I have been doing it myself but do not know if it is right as i seem to be getting fat quicker b4 my strength and size progresses.

I am no begginer, and i am natural i am just trying to regain lost muscle and mass that i used to have.

I am 6ft 4", 14st, approx 13-15%b.fat

I train on a bodypart split 4 days a week

Any decent advice/help appreciated.


----------



## andyboro1466867929 (Oct 31, 2006)

how long is a piece of string..

there are too many variables for anyone to answer this for you bud..

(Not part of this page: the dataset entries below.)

(* ===== verification/InfraHandlers.v ===== *)
(** * The operations of the infrastructure service

    Every operation preserves the invariant of [InfraFacts], whatever fails on the way, and
    so does a request as a whole. *)
From stdpp Require Import relations base tactics list numbers option sorting strings.
From Stdlib Require Import ZArith Lia.
From S2P Require Import Prelude Ipv4 Wire Proto Network Service InfraProto Infra InfraContract.
From S2P Require Import InfraFacts.

Section Handlers.
Context {W : Type} `{!NetworkBackend W} `{!InfrastructureBackend W} `{!InfraHost W}
  `{!JournalFormat} `{!InfraMachine W}.
Implicit Types S : InfrastructureService W.

(** An issued descriptor carries an epoch beyond all earlier ones. *)
Definition epoch_fresh (s s' : State) (body : Body) : Prop :=
  match body with
  | BIoFd _ _ e => last_io_epoch s < e /\ last_io_epoch s' = e
  | _ => True
  end.

(** Retirement alone discards the state. *)
Definition is_retire (op : Operation) : bool :=
  match op with InfraRetire _ _ => true | _ => false end.

(** Whether the operation is a retirement. *)
Context (retires : bool).

(** The state after an operation: of the same history, or a retired one. *)
Definition follows (s s' : State) : Prop :=
  keeps s s' \/ (retires = true /\ s' = State_default).

(** What an operation leaves behind. *)
Definition handled (now : Z) (b : Result IoError (list Z)) (s : State)
    (r : Result InfrastructureError Outcome) S' : Prop :=
  not_panic r /\ exists s' X, At b s' X S' /\ net_sub X (coverage s') /\ state_ok s' /\
    follows s s' /\
    match r with
    | Ok (Replies body _) => settled_live now s' /\ epoch_fresh s s' body
    | Ok (Persists next) => keeps s s' /\ state_ok next /\ keeps s next /\
        net_sub X (coverage next) /\ settled_live now next
    | Err _ => True
    end.

Lemma handled_err now b s s' X S e :
  At b s' X S -> net_sub X (coverage s') -> state_ok s' -> keeps s s' -> e <> IxPanics ->
  handled now b s (Err e) S.
Proof. intros. split; [unfold not_panic; congruence|]. exists s', X. split_and!; auto. by left. Qed.

Lemma handled_reply now b s s' X S body fd :
  At b s' X S -> net_sub X (coverage s') -> state_ok s' -> follows s s' ->
  settled_live now s' -> epoch_fresh s s' body -> handled now b s (Ok (Replies body fd)) S.
Proof. intros. split; [done|]. exists s', X. by split_and!. Qed.

Lemma handled_persists now b s s' X S next :
  At b s' X S -> net_sub X (coverage s') -> state_ok s' -> keeps s s' ->
  state_ok next -> keeps s next -> net_sub X (coverage next) -> settled_live now next ->
  handled now b s (Ok (Persists next)) S.
Proof. intros. split; [done|]. exists s', X. split_and!; auto. by left. Qed.

(** The situation in which an operation starts. *)
Definition ready (now : Z) (b : Result IoError (list Z)) (s : State) S : Prop :=
  At b s (coverage s) S /\ state_ok s /\ settled_live now s.

(** The checks of the arguments. *)
Lemma observes_live o now s :
  observes (W := W) (lift (ensure_live o now)) s (fun _ => owner_is_live o now = true).
Proof.
  intros b X S HA. apply wp_lift. unfold ensure_live, rejected. by destruct (owner_is_live o now).
Qed.

Lemma observes_same_owner r o s :
  observes (W := W) (lift (same_owner r o)) s (fun f => r = Some f /\ forward_owner f = o).
Proof.
  intros b X S HA. apply wp_lift. unfold same_owner, rejected.
  destruct r as [f|]; simpl; [|by split_and!]. destruct (bool_decide _) eqn:E; simpl; [|by split_and!].
  apply bool_decide_eq_true in E. split_and!; try done. by intros f' [= <-].
Qed.

Lemma observes_present {A} (o : option A) code s :
  observes (W := W) (lift (ok_or o (IxRejected code))) s (fun a => o = Some a).
Proof. intros b X S HA. apply wp_lift. destruct o as [a|]; simpl; split_and!; try done. by intros ? [= <-]. Qed.

(** An error that leaves the state. *)
Ltac err :=
  match goal with
  | HA : At ?b ?s _ ?S, Hs : state_ok ?s |- handled _ ?b ?s (Err _) ?S =>
      refine (handled_err _ b s s _ S _ HA _ Hs (keeps_refl s) _);
      [auto; try solve [nets]|unfold not_panic in *; congruence]
  end.
(** An acknowledgement that leaves the state. *)
Ltac ack :=
  match goal with
  | HA : At ?b ?s _ ?S, Hs : state_ok ?s, Hl : settled_live ?now ?s
    |- handled ?now ?b ?s (Ok (Replies _ _)) ?S =>
      refine (handled_reply now b s s _ S _ _ HA _ Hs (or_introl (keeps_refl s)) Hl _);
      [auto; try solve [nets]|exact I]
  end.
(** A check that keeps state and kernel; its failure is an [err]. *)
Ltac check_with L :=
  match goal with
  | HA : At ?b ?s ?X ?S |- wp _ _ ?S =>
      refine (wp_observes _ s _ b X S _ L HA _ _); rules; clear HA;
      [|intros ? ? HA ?; err]
  end.

(** The next condition of the code. *)
Ltac branch := match goal with |- wp (if ?c then _ else _) _ _ => destruct c eqn:? end.

Lemma ready_settled now b s S : ready now b s S -> settled s.
Proof. by intros (_ & _ & ? & _). Qed.

(** The retained infrastructure has an index. *)
Lemma ready_index s : state_ok s -> settled s -> spec s <> None -> ifindex s <> None.
Proof.
  intros Hs [Hc _] Hsp. destruct (so_index s Hs Hsp) as [Hi|Hi]; [|done]. by rewrite Hc in Hi.
Qed.

Lemma coverage_nothing s :
  settled s -> (forall f, forward s = Some f -> forward_phase f = Revoked) ->
  net_sub (coverage s) no_nets.
Proof.
  intros Hset Hr t p Ht. apply coverage_settled in Ht as (f & Hf & Hp & _); [|done].
  by destruct Hp; apply Hr.
Qed.

(** *** Infrastructure *)

Lemma acquire_handled now b s S request id generation epoch :
  ready now b s S -> wp (acquire_io request id generation epoch) (handled now b s) S.
Proof.
  intros (HA & Hs & Hsl). unfold acquire_io. go. check_with (observes_identity id generation s).
  intros sp S1 HA (Hsp & _ & _). go. apply wp_gets. rules. branch.
  { go. err. }
  destruct (Z.leb_spec epoch (last_io_epoch s)) as [He|He]; [go; err|]. go.
  apply wp_gets. rules. go.
  assert (Hrest : forall S2 fd, At b s (coverage s) S2 -> lifecycle_fd S2 = Some fd ->
    wp (let* fd := gets lifecycle_fd in
        let* fd := unwrap fd in
        let* descriptor := host (dup_descriptor fd) in
        let* boot := host_read current_boot_id in
        let* ticks := host_read (process_start_ticks (caller_pid request)) in
        do* persist (set_io_owner (Some (mkIoOwner (caller_instance_id request) (caller_pid request)
                       epoch boot ticks)) epoch s) in
        let* index := gets (fun s => ifindex (state s)) in
        let* index := unwrap index in
        mret (Replies (BIoFd sp index epoch) (Some descriptor))) (handled now b s) S2).
  { clear HA. intros S2 fd HA Hfd. go. apply wp_gets. rules. rewrite Hfd. go. apply wp_lift. simpl. go.
    keep_call; [|err]. go. read_host; [|err]. go. read_host; [|err]. go. store_state; [|err]. go.
    apply wp_gets. rules. rewrite (At_state _ _ _ _ HA). simpl. go. apply wp_lift.
    pose proof (ready_index s Hs (proj1 Hsl) ltac:(congruence)) as Hi.
    destruct (ifindex s) as [i|]; [|done]. simpl. go.
    match type of HA with At _ (set_io_owner ?o _ _) _ _ =>
      destruct (state_ok_io s o epoch ltac:(lia) Hs) as [Hs' Hk] end.
    refine (handled_reply now b s _ _ _ _ _ HA _ Hs' (or_introl Hk) _ _); [done|done|].
    split; [lia|done]. }
  destruct (lifecycle_fd S1) as [fd|] eqn:Hfd.
  - go. by apply (Hrest S1 fd).
  - go. keep_call; [|err].
    match goal with HA : At ?b ?s ?X ?S |- _ => refine (wp_modify_lifecycle _ b s X S _ HA _) end.
    rules. clear HA. intros S2 HA Hl. by eapply Hrest.
Qed.

Lemma release_handled now b s S request id generation epoch :
  ready now b s S -> wp (release_io request id generation epoch) (handled now b s) S.
Proof.
  intros (HA & Hs & Hsl). unfold release_io. go. check_with (observes_identity id generation s).
  intros sp S1 HA _. go. check_with (observes_administrator request s). intros _ S2 HA _. go.
  apply wp_gets. rules. destruct (_ && _); go; [|err].
  destruct (state_ok_io s None (last_io_epoch s) ltac:(lia) Hs) as [Hs' Hk].
  by refine (handled_persists now b s s _ _ _ HA _ Hs (keeps_refl s) Hs' Hk _ _).
Qed.

Lemma retire_handled now b s S request id generation :
  ready now b s S -> retires = true -> wp (infra_retire request id generation) (handled now b s) S.
Proof.
  intros (HA & Hs & Hsl) Hret. unfold infra_retire. go. check_with (observes_administrator request s).
  intros _ S1 HA _. go. check_with (observes_identity id generation s). intros sp S2 HA _. go.
  apply wp_gets. rules. branch; [go; err|]. go.
  assert (Hrest : forall S3, At b s (coverage s) S3 ->
    (forall f, forward s = Some f -> forward_phase f = Revoked) ->
    wp (do* backend retire_infrastructure in
        do* modify (set_lifecycle None) in
        do* persist State_default in
        mret (Replies BAck None)) (handled now b s) S3).
  { clear HA. intros S3 HA Hr. go. keep_call; [|err]. go. apply wp_modify. go.
    apply (At_lifecycle _ _ _ _ None) in HA. store_state; [|err]. go.
    refine (handled_reply now b s State_default _ _ _ _ HA _ state_ok_default (or_intror (conj Hret eq_refl)) _ _); [| |done].
    - intros t p Ht. by apply (coverage_nothing s (proj1 Hsl) Hr) in Ht.
    - split; [split; [done|by intros c]|by intros f]. }
  destruct (forward s) as [f|] eqn:Hf.
  - destruct (bool_decide (forward_phase f = Revoked)) eqn:Hr; simpl; [|go; err].
    apply bool_decide_eq_true in Hr. go. keep_call; [|err]. keep_call; [|err].
    apply Hrest; [done|]. by intros f0 [= <-].
  - apply wp_mret. rules. by apply Hrest.
Qed.

(** The creation that an operation completes before it replies. *)
Definition created (now : Z) (b : Result IoError (list Z)) (s : State) (X : Nets) S' : Prop :=
  exists s', At b s' X S' /\ net_sub X (coverage s') /\ state_ok s' /\ keeps s s' /\
    settled_live now s' /\ ifindex s' <> None.

Lemma creation_handled now b s s1 X S :
  At b s1 X S -> net_sub X (coverage s1) -> state_ok s1 -> keeps s s1 ->
  creation_pending s1 = true -> candidate s1 = None -> owner_live now s1 ->
  wp complete_creation (fun r S' => match r with
    | Ok _ => created now b s X S'
    | Err e => handled now b s (Err e) S'
    end) S.
Proof.
  intros HA HX Hs1 Hk Hcp Hc Hl.
  refine (wp_mono _ _ _ _ (complete_creation_ok b s1 _ S HA Hs1) _). clear HA.
  intros r S' (Hn & s' & HA & Hcase & Hok).
  assert (Hs' : state_ok s' /\ keeps s s' /\ coverage s' = coverage s1 /\ candidate s' = None /\
                forward s' = forward s1).
  { destruct Hcase as [->|(i & bt & ->)]; [done|].
    destruct (state_ok_created s1 i bt Hs1) as [Ho Hk2]. split_and!; try done; by apply (keeps_trans _ s1). }
  destruct Hs' as (Hs' & Hk' & Hcov & Hc' & Hf'). rewrite <- Hcov in HX.
  destruct r as [[]|e].
  - destruct (Hok eq_refl) as [Hc1 Hi]. specialize (Hi Hcp). exists s'.
    assert (Hsl : settled_live now s').
    { split; [split; [done|by rewrite Hc']|]. by apply (owner_live_same now s1). }
    by repeat (split; [done|]).
  - refine (handled_err now b s s' _ _ _ HA HX Hs' Hk' _). unfold not_panic in Hn. congruence.
Qed.

Lemma repair_handled now b s sp S :
  At b s no_nets S -> state_ok s -> settled s -> spec s = Some sp ->
  wp repair_infrastructure (handled now b s) S.
Proof.
  intros HA Hs Hset Hsp. unfold repair_infrastructure. go. apply wp_gets. rules.
  branch; [go; err|].
  assert (Hrest : forall s1 S1, At b s no_nets S1 -> state_ok s1 -> keeps s s1 -> spec s1 = Some sp ->
    candidate s1 = None -> owner_live now s1 ->
    wp (let* marker := new_ownership_marker in
        let* boot := host_read current_boot_id in
        do* persist (set_creation_intent (spec s1) None marker (administrator s1) None boot s1) in
        do* complete_creation in
        let* next := gets state in
        do* unwrap (ifindex next) in
        mret (Replies (BInfraStatus (spec next) (ifindex next) None) None)) (handled now b s) S1).
  { clear HA. intros s1 S1 HA Hs1 Hk Hsp1 Hc Hl. unfold new_ownership_marker. go.
    keep_call; [|err]. go. read_host; [|err]. go. rewrite Hsp1.
    match goal with |- wp (persist ?s') _ _ => set (s2 := s') end.
    destruct (state_ok_intent s1 sp None (MARKER_PREFIX ++ flat_map hex_byte a) (administrator s1)
                None a0 Hs1 (so_spec s Hs sp Hsp)) as [Hs2 Hk2].
    store_state; [|err]. go.
    refine (wp_mono _ _ _ _ (creation_handled now b s s2 _ _ HA _ Hs2 (keeps_trans _ _ _ Hk Hk2)
                               eq_refl Hc Hl) _); [done|]. clear HA.
    intros [[]|e] S2 Hr; [|exact Hr]. destruct Hr as (s' & HA & HX & Hs' & Hk' & Hsl & Hi). go.
    destruct (ifindex s') as [i|] eqn:Ei; [|done]. apply wp_lift. simpl. go.
    by refine (handled_reply now b s s' _ _ _ _ HA HX Hs' (or_introl Hk') Hsl _). }
  destruct (state_ok_no_candidate s Hs) as [Hs0 Hk0]. go. destruct (forward s) as [f|] eqn:Hf.
  - go. keep_call; [|err]. go. keep_call; [|err]. apply wp_mret. rules.
    destruct (so_forward _ Hs0 f Hf) as (_ & Hfo & _).
    destruct (revoke_ok _ f (set_forward_phase Revoked f) Hs0 Hf) as [Hs1 Hk1]; try done.
    { by apply forward_ok_revoked. }
    apply (Hrest (set_forward (Some (set_forward_phase Revoked f)) (set_forward_candidate None s)));
      try done. by intros f0 [= <-].
  - apply wp_mret. rules. apply (Hrest (set_forward_candidate None s)); try done. intros f Hf'. simpl in Hf'. congruence.
Qed.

my advice would be to work out roughly what your maintenance cals are based on bodytype, weight and daily activity and increase slightly on that to see what happens.

there are no hard and fast rules here and everything varies from person to person


----------



## Matt741 (Nov 30, 2008)

just out of interest, how many calories should you add roughly to your maintenance cals? this is to build muscle obvs with the minimal in bf


----------



## crazycal1 (Sep 21, 2005)

200-500g but again its down to the individual.

basiCALly add oats to grow cut oats to shrink. :becky:


----------



## Minioak (Feb 15, 2010)

So how much protein should we eat per day, this is a very contradictory topic.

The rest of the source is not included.